Assignment: Each line in these records that contains "Hbad" counts once. Give the number only.

Data for this task:
(* ===== verification/MessagesData.v ===== *)
(** * MessagesData: produce, fetch and list-offsets messages

    Models src/protocol/messages_data.cc and the corresponding structs of
    include/pulselog/protocol/messages.h.  Strong identifier types are their
    underlying integers; a ByteSpan is the bytes it views. *)
From S2P Require Import Prelude Status Endian Buffer Codec MessageCodec Types.

(** ** Response header *)

Record ResponseHeader := mkResponseHeader { error : ErrorCode; error_message : bytes }.

Definition ResponseHeader_wf (h : ResponseHeader) : Prop := string_fits (error_message h).

Definition ResponseHeader_Encode {W} `{!ByteSink W} (h : ResponseHeader) : W → W :=
  PutU16 (error_code_raw (error h)) ;;>
  PutString (error_message h).

(** A code outside the enumeration degrades to [kUnknown]. *)
Definition ResponseHeader_Decode : Getter ResponseHeader :=
  let^ raw := GetU16 in
  let error := if raw <=? error_code_raw kInternal
               then default kUnknown (error_code_of_raw raw) else kUnknown in
  let^ error_message := GetString in
  gret (mkResponseHeader error error_message).

(** [ResponseHeader::ToStatus], the code it carries. *)
Definition ResponseHeader_ToStatus (h : ResponseHeader) : ErrorCode := error h.

Lemma codec_ResponseHeader {W} `{!ByteSink W} h :
  ResponseHeader_wf h → codec (ResponseHeader_Encode h) ResponseHeader_Decode h 4.
Proof.
  destruct h as [e msg]. intros Hm. unfold ResponseHeader_Encode; cbn [error error_message].
  eapply (codec_weaken _ _ _ (2 + 2)); [done|].
  eapply codec_seq; [apply codec_U16; pose proof (error_code_raw_range e); codec_side|].
  cbv zeta. eapply codec_last; [by apply codec_String|].
  destruct (Z.leb_spec (error_code_raw e) (error_code_raw kInternal)) as [|Hbad].
  - rewrite error_code_of_raw_raw. apply reads_ret.
  - pose proof (error_code_raw_range e). change (error_code_raw kInternal) with 22 in Hbad. lia.
Qed.

Lemma bounded_ResponseHeader : bounded ResponseHeader_Decode ResponseHeader_wf.
Proof. unfold ResponseHeader_Decode. bounded_walk. done. Qed.
#[export] Hint Resolve codec_ResponseHeader : message.
#[export] Hint Resolve bounded_ResponseHeader : codec.

Inductive IsolationLevel : Set := kReadUncommitted | kReadReplicated.
Definition IsolationLevel_raw (i : IsolationLevel) : Z :=
  match i with kReadUncommitted => 0 | kReadReplicated => 1 end.
Definition IsolationLevel_of_raw (raw : Z) : IsolationLevel :=
  if raw =? 0 then kReadUncommitted else kReadReplicated.

(** Special timestamps understood by ListOffsets. *)
Definition kListOffsetsEarliest : Z := -2.
Definition kListOffsetsLatest : Z := -1.

(** ** Produce *)

Record ProduceRequest := mkProduceRequest {
  preq_topic : bytes; preq_partition : Z; preq_acks : AckMode; preq_timeout_ms : Z;
  preq_record_count : Z; preq_records : bytes }.

Definition ProduceRequest_wf (m : ProduceRequest) : Prop :=
  let 'mkProduceRequest topic partition acks timeout_ms record_count records := m in
  string_fits topic ∧ signed 32 partition ∧ 0 ≤ partition ∧ signed 32 timeout_ms ∧
  unsigned 32 record_count ∧ unsigned 32 (zlen records).

Definition ProduceRequest_Encode {W} `{!ByteSink W} (m : ProduceRequest) : W → W :=
  let 'mkProduceRequest topic partition acks timeout_ms record_count records := m in
  PutString topic ;;>
  PutI32 partition ;;>
  PutU8 (AckMode_raw acks) ;;>
  PutI32 timeout_ms ;;>
  PutU32 record_count ;;>
  PutU32 (u32 (zlen records)) ;;>
  PutRaw records.

Definition ProduceRequest_Decode : Getter ProduceRequest :=
  let^ topic := GetString in
  let^ partition := GetI32 in
  let^ acks_raw := GetU8 in
  let^ timeout_ms := GetI32 in
  let^ record_count := GetU32 in
  let^ records_len := GetU32 in
  check_remaining records_len ;;^
  gguard (negb (AckMode_raw kQuorum <? acks_raw)) ;;^
  gguard (negb (partition <? 0)) ;;^
  let^ records := get_tail records_len in
  gret (mkProduceRequest topic partition (AckMode_of_raw acks_raw) timeout_ms record_count records).

Record ProduceResponse := mkProduceResponse {
  presp_header : ResponseHeader; presp_base_offset : Z; presp_last_offset : Z;
  presp_append_time : Z; presp_high_water_mark : Z }.

Definition ProduceResponse_wf (m : ProduceResponse) : Prop :=
  let 'mkProduceResponse header base_offset last_offset append_time high_water_mark := m in
  ResponseHeader_wf header ∧ signed 64 base_offset ∧ signed 64 last_offset ∧
  signed 64 append_time ∧ signed 64 high_water_mark.

Definition ProduceResponse_Encode {W} `{!ByteSink W} (m : ProduceResponse) : W → W :=
  let 'mkProduceResponse header base_offset last_offset append_time high_water_mark := m in
  ResponseHeader_Encode header ;;>
  PutI64 base_offset ;;>
  PutI64 last_offset ;;>
  PutI64 append_time ;;>
  PutI64 high_water_mark.

Definition ProduceResponse_Decode : Getter ProduceResponse :=
  let^ header := ResponseHeader_Decode in
  let^ base_offset := GetI64 in
  let^ last_offset := GetI64 in
  let^ append_time := GetI64 in
  let^ high_water_mark := GetI64 in
  gret (mkProduceResponse header base_offset last_offset append_time high_water_mark).

(** ** Fetch *)

Record FetchRequest := mkFetchRequest {
  freq_topic : bytes; freq_partition : Z; freq_fetch_offset : Z; freq_max_bytes : Z;
  freq_min_bytes : Z; freq_max_wait_ms : Z; freq_isolation : IsolationLevel }.

Definition FetchRequest_wf (m : FetchRequest) : Prop :=
  let 'mkFetchRequest topic partition fetch_offset max_bytes min_bytes max_wait_ms isolation := m in
  string_fits topic ∧ signed 32 partition ∧ 0 ≤ partition ∧ signed 64 fetch_offset ∧
  unsigned 32 max_bytes ∧ unsigned 32 min_bytes ∧ signed 32 max_wait_ms.

Definition FetchRequest_Encode {W} `{!ByteSink W} (m : FetchRequest) : W → W :=
  let 'mkFetchRequest topic partition fetch_offset max_bytes min_bytes max_wait_ms isolation := m in
  PutString topic ;;>
  PutI32 partition ;;>
  PutI64 fetch_offset ;;>
  PutU32 max_bytes ;;>
  PutU32 min_bytes ;;>
  PutI32 max_wait_ms ;;>
  PutU8 (IsolationLevel_raw isolation).

Definition FetchRequest_Decode : Getter FetchRequest :=
  let^ topic := GetString in
  let^ partition := GetI32 in
  let^ fetch_offset := GetI64 in
  let^ max_bytes := GetU32 in
  let^ min_bytes := GetU32 in
  let^ max_wait_ms := GetI32 in
  let^ isolation_raw := GetU8 in
  gguard (negb (partition <? 0)) ;;^
  gguard (negb (IsolationLevel_raw kReadReplicated <? isolation_raw)) ;;^
  gret (mkFetchRequest topic partition fetch_offset max_bytes min_bytes max_wait_ms (IsolationLevel_of_raw isolation_raw)).

Record FetchResponse := mkFetchResponse {
  fresp_header : ResponseHeader; fresp_high_water_mark : Z; fresp_log_start_offset : Z;
  fresp_base_offset : Z; fresp_record_count : Z; fresp_records : bytes }.

Definition FetchResponse_wf (m : FetchResponse) : Prop :=
  let 'mkFetchResponse header high_water_mark log_start_offset base_offset record_count records := m in
  ResponseHeader_wf header ∧ signed 64 high_water_mark ∧ signed 64 log_start_offset ∧
  signed 64 base_offset ∧ unsigned 32 record_count ∧ unsigned 32 (zlen records).

Definition FetchResponse_Encode {W} `{!ByteSink W} (m : FetchResponse) : W → W :=
  let 'mkFetchResponse header high_water_mark log_start_offset base_offset record_count records := m in
  ResponseHeader_Encode header ;;>
  PutI64 high_water_mark ;;>
  PutI64 log_start_offset ;;>
  PutI64 base_offset ;;>
  PutU32 record_count ;;>
  PutU32 (u32 (zlen records)) ;;>
  PutRaw records.

Definition FetchResponse_Decode : Getter FetchResponse :=
  let^ header := ResponseHeader_Decode in
  let^ high_water_mark := GetI64 in
  let^ log_start_offset := GetI64 in
  let^ base_offset := GetI64 in
  let^ record_count := GetU32 in
  let^ records_len := GetU32 in
  check_remaining records_len ;;^
  let^ records := get_tail records_len in
  gret (mkFetchResponse header high_water_mark log_start_offset base_offset record_count records).

(** ** ListOffsets *)

Record ListOffsetsRequest := mkListOffsetsRequest {
  loreq_topic : bytes; loreq_partition : Z; loreq_timestamp : Z }.

Definition ListOffsetsRequest_wf (m : ListOffsetsRequest) : Prop :=
  let 'mkListOffsetsRequest topic partition timestamp := m in
  string_fits topic ∧ signed 32 partition ∧ 0 ≤ partition ∧ signed 64 timestamp.

Definition ListOffsetsRequest_Encode {W} `{!ByteSink W} (m : ListOffsetsRequest) : W → W :=
  let 'mkListOffsetsRequest topic partition timestamp := m in
  PutString topic ;;>
  PutI32 partition ;;>
  PutI64 timestamp.

Definition ListOffsetsRequest_Decode : Getter ListOffsetsRequest :=
  let^ topic := GetString in
  let^ partition := GetI32 in
  gguard (negb (partition <? 0)) ;;^
  let^ timestamp := GetI64 in
  gret (mkListOffsetsRequest topic partition timestamp).

Record ListOffsetsResponse := mkListOffsetsResponse {
  loresp_header : ResponseHeader; loresp_offset : Z; loresp_timestamp : Z }.

Definition ListOffsetsResponse_wf (m : ListOffsetsResponse) : Prop :=
  let 'mkListOffsetsResponse header offset timestamp := m in
  ResponseHeader_wf header ∧ signed 64 offset ∧ signed 64 timestamp.

Definition ListOffsetsResponse_Encode {W} `{!ByteSink W} (m : ListOffsetsResponse) : W → W :=
  let 'mkListOffsetsResponse header offset timestamp := m in
  ResponseHeader_Encode header ;;>
  PutI64 offset ;;>
  PutI64 timestamp.

Definition ListOffsetsResponse_Decode : Getter ListOffsetsResponse :=
  let^ header := ResponseHeader_Decode in
  let^ offset := GetI64 in
  let^ timestamp := GetI64 in
  gret (mkListOffsetsResponse header offset timestamp).

Definition EncodeErrorResponse (code : ErrorCode) (message : bytes) (out : ByteBuffer) : ByteBuffer :=
  ResponseHeader_Encode (mkResponseHeader code message) out.

(** ** Every message keeps the codec contract *)

#[global] Instance ProduceRequest_codec : MessageCodec ProduceRequest.
Proof.
  refine {| msg_encode W _ := ProduceRequest_Encode; msg_decode := ProduceRequest_Decode;
    msg_wf := ProduceRequest_wf |}.
  - intros W ? [topic partition acks timeout_ms record_count records] (? & ? & ? & ? & ? & ?). unfold ProduceRequest_Encode, ProduceRequest_Decode.
    codec_agree. by destruct acks.
  - unfold ProduceRequest_Decode, ProduceRequest_wf. bounded_walk. bounded_side.
Defined.

#[global] Instance ProduceResponse_codec : MessageCodec ProduceResponse.
Proof.
  refine {| msg_encode W _ := ProduceResponse_Encode; msg_decode := ProduceResponse_Decode;
    msg_wf := ProduceResponse_wf |}.
  - intros W ? [header base_offset last_offset append_time high_water_mark] (? & ? & ? & ? & ?). unfold ProduceResponse_Encode, ProduceResponse_Decode.
    codec_agree.
  - unfold ProduceResponse_Decode, ProduceResponse_wf. bounded_walk. bounded_side.
Defined.

#[global] Instance FetchRequest_codec : MessageCodec FetchRequest.
Proof.
  refine {| msg_encode W _ := FetchRequest_Encode; msg_decode := FetchRequest_Decode;
    msg_wf := FetchRequest_wf |}.
  - intros W ? [topic partition fetch_offset max_bytes min_bytes max_wait_ms isolation] (? & ? & ? & ? & ? & ? & ?). unfold FetchRequest_Encode, FetchRequest_Decode.
    codec_agree. by destruct isolation.
  - unfold FetchRequest_Decode, FetchRequest_wf. bounded_walk. bounded_side.
Defined.

#[global] Instance FetchResponse_codec : MessageCodec FetchResponse.
Proof.
  refine {| msg_encode W _ := FetchResponse_Encode; msg_decode := FetchResponse_Decode;
    msg_wf := FetchResponse_wf |}.
  - intros W ? [header high_water_mark log_start_offset base_offset record_count records] (? & ? & ? & ? & ? & ?). unfold FetchResponse_Encode, FetchResponse_Decode.
    codec_agree.
  - unfold FetchResponse_Decode, FetchResponse_wf. bounded_walk. bounded_side.
Defined.

#[global] Instance ListOffsetsRequest_codec : MessageCodec ListOffsetsRequest.
Proof.
  refine {| msg_encode W _ := ListOffsetsRequest_Encode; msg_decode := ListOffsetsRequest_Decode;
    msg_wf := ListOffsetsRequest_wf |}.
  - intros W ? [topic partition timestamp] (? & ? & ? & ?). unfold ListOffsetsRequest_Encode, ListOffsetsRequest_Decode.
    codec_agree.
  - unfold ListOffsetsRequest_Decode, ListOffsetsRequest_wf. bounded_walk. bounded_side.
Defined.

#[global] Instance ListOffsetsResponse_codec : MessageCodec ListOffsetsResponse.
Proof.
  refine {| msg_encode W _ := ListOffsetsResponse_Encode; msg_decode := ListOffsetsResponse_Decode;
    msg_wf := ListOffsetsResponse_wf |}.
  - intros W ? [header offset timestamp] (? & ? & ?). unfold ListOffsetsResponse_Encode, ListOffsetsResponse_Decode.
    codec_agree.
  - unfold ListOffsetsResponse_Decode, ListOffsetsResponse_wf. bounded_walk. bounded_side.
Defined.
#[global] Instance DeleteTopicResponse_codec : MessageCodec DeleteTopicResponse.
Proof.
  refine {| msg_encode W _ := DeleteTopicResponse_Encode; msg_decode := DeleteTopicResponse_Decode;
    msg_wf := DeleteTopicResponse_wf |}.
  - intros W ? [header] ?. unfold DeleteTopicResponse_Encode, DeleteTopicResponse_Decode.
    codec_agree.
  - unfold DeleteTopicResponse_Decode, DeleteTopicResponse_wf. bounded_walk. bounded_side.
Defined.

Lemma codec_BrokerEndpoint {W} `{!ByteSink W} m :
  BrokerEndpoint_wf m → codec (BrokerEndpoint_Encode m) BrokerEndpoint_Decode m 8.
Proof.
  destruct m as [id host port]. intros (? & ? & ?). unfold BrokerEndpoint_Encode, BrokerEndpoint_Decode.
  eapply codec_weaken; cycle 1; [codec_agree|lia].
Qed.
Lemma bounded_BrokerEndpoint : bounded BrokerEndpoint_Decode BrokerEndpoint_wf.
Proof. unfold BrokerEndpoint_Decode, BrokerEndpoint_wf. bounded_walk. bounded_side. Qed.
#[export] Hint Resolve codec_BrokerEndpoint : message.
#[export] Hint Resolve bounded_BrokerEndpoint : codec.


Lemma codec_PartitionMetadata {W} `{!ByteSink W} m :
  PartitionMetadata_wf m → codec (PartitionMetadata_Encode m) PartitionMetadata_Decode m 24.
Proof.
  destruct m as [index leader leader_epoch replicas in_sync_replicas]. intros (? & ? & ? & ? & ? & ? & ?). unfold PartitionMetadata_Encode, PartitionMetadata_Decode.
  eapply codec_weaken; cycle 1; [codec_agree|lia].
Qed.
Lemma bounded_PartitionMetadata : bounded PartitionMetadata_Decode PartitionMetadata_wf.
Proof. unfold PartitionMetadata_Decode, PartitionMetadata_wf. bounded_walk. bounded_side. Qed.
#[export] Hint Resolve codec_PartitionMetadata : message.
#[export] Hint Resolve bounded_PartitionMetadata : codec.


Lemma codec_TopicMetadata {W} `{!ByteSink W} m :
  TopicMetadata_wf m → codec (TopicMetadata_Encode m) TopicMetadata_Decode m 6.
Proof.
  destruct m as [name partitions]. intros (? & ? & ?). unfold TopicMetadata_Encode, TopicMetadata_Decode.
  eapply codec_weaken; cycle 1; [codec_agree|lia].
Qed.
Lemma bounded_TopicMetadata : bounded TopicMetadata_Decode TopicMetadata_wf.
Proof. unfold TopicMetadata_Decode, TopicMetadata_wf. bounded_walk. bounded_side. Qed.
#[export] Hint Resolve codec_TopicMetadata : message.
#[export] Hint Resolve bounded_TopicMetadata : codec.


#[global] Instance MetadataRequest_codec : MessageCodec MetadataRequest.
Proof.
  refine {| msg_encode W _ := MetadataRequest_Encode; msg_decode := MetadataRequest_Decode;
    msg_wf := MetadataRequest_wf |}.
  - intros W ? [topics] (? & ?). unfold MetadataRequest_Encode, MetadataRequest_Decode.
    codec_agree.
  - unfold MetadataRequest_Decode, MetadataRequest_wf. bounded_walk. bounded_side.
Defined.

#[global] Instance MetadataResponse_codec : MessageCodec MetadataResponse.
Proof.
  refine {| msg_encode W _ := MetadataResponse_Encode; msg_decode := MetadataResponse_Decode;
    msg_wf := MetadataResponse_wf |}.
  - intros W ? [header controller_id brokers topics] (? & ? & ? & ? & ? & ?). unfold MetadataResponse_Encode, MetadataResponse_Decode.
    codec_agree.
  - unfold MetadataResponse_Decode, MetadataResponse_wf. bounded_walk. bounded_side.
Defined.

#[global] Instance ListTopicsRequest_codec : MessageCodec ListTopicsRequest.
Proof.
  refine {| msg_encode W _ := ListTopicsRequest_Encode; msg_decode := ListTopicsRequest_Decode;
    msg_wf := ListTopicsRequest_wf |}.
  - intros W ? [] _. unfold ListTopicsRequest_Encode, ListTopicsRequest_Decode.
    codec_agree.
  - unfold ListTopicsRequest_Decode, ListTopicsRequest_wf. bounded_walk. bounded_side.
Defined.

Lemma codec_TopicSummary {W} `{!ByteSink W} m :
  TopicSummary_wf m → codec (TopicSummary_Encode m) TopicSummary_Decode m 22.
Proof.
  destruct m as [name partitions total_bytes total_records]. intros (? & ? & ? & ?). unfold TopicSummary_Encode, TopicSummary_Decode.
  eapply codec_weaken; cycle 1; [codec_agree|lia].
Qed.
Lemma bounded_TopicSummary : bounded TopicSummary_Decode TopicSummary_wf.
Proof. unfold TopicSummary_Decode, TopicSummary_wf. bounded_walk. bounded_side. Qed.
#[export] Hint Resolve codec_TopicSummary : message.
#[export] Hint Resolve bounded_TopicSummary : codec.


#[global] Instance ListTopicsResponse_codec : MessageCodec ListTopicsResponse.
Proof.
  refine {| msg_encode W _ := ListTopicsResponse_Encode; msg_decode := ListTopicsResponse_Decode;
    msg_wf := ListTopicsResponse_wf |}.
  - intros W ? [header topics] (? & ? & ?). unfold ListTopicsResponse_Encode, ListTopicsResponse_Decode.
    codec_agree.
  - unfold ListTopicsResponse_Decode, ListTopicsResponse_wf. bounded_walk. bounded_side.
Defined.

#[global] Instance HealthRequest_codec : MessageCodec HealthRequest.
Proof.
  refine {| msg_encode W _ := HealthRequest_Encode; msg_decode := HealthRequest_Decode;
    msg_wf := HealthRequest_wf |}.
  - intros W ? [] _. unfold HealthRequest_Encode, HealthRequest_Decode.
    codec_agree.
  - unfold HealthRequest_Decode, HealthRequest_wf. bounded_walk. bounded_side.
Defined.

#[global] Instance HealthResponse_codec : MessageCodec HealthResponse.
Proof.
  refine {| msg_encode W _ := HealthResponse_Encode; msg_decode := HealthResponse_Decode;
    msg_wf := HealthResponse_wf |}.
  - intros W ? [header broker_id uptime_ms hosted_partitions leader_partitions ready version] (? & ? & ? & ? & ? & ?). unfold HealthResponse_Encode, HealthResponse_Decode.
    codec_agree.
  - unfold HealthResponse_Decode, HealthResponse_wf. bounded_walk. bounded_side.
Defined.

#[global] Instance DescribeClusterRequest_codec : MessageCodec DescribeClusterRequest.
Proof.
  refine {| msg_encode W _ := DescribeClusterRequest_Encode; msg_decode := DescribeClusterRequest_Decode;
    msg_wf := DescribeClusterRequest_wf |}.
  - intros W ? [] _. unfold DescribeClusterRequest_Encode, DescribeClusterRequest_Decode.
    codec_agree.
  - unfold DescribeClusterRequest_Decode, DescribeClusterRequest_wf. bounded_walk. bounded_side.
Defined.

#[global] Instance DescribeClusterResponse_codec : MessageCodec DescribeClusterResponse.
Proof.
  refine {| msg_encode W _ := DescribeClusterResponse_Encode; msg_decode := DescribeClusterResponse_Decode;
    msg_wf := DescribeClusterResponse_wf |}.
  - intros W ? [header controller_id brokers live_brokers] (? & ? & ? & ? & ? & ?). unfold DescribeClusterResponse_Encode, DescribeClusterResponse_Decode.
    codec_agree.
  - unfold DescribeClusterResponse_Decode, DescribeClusterResponse_wf. bounded_walk. bounded_side.
Defined.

Task solution: 2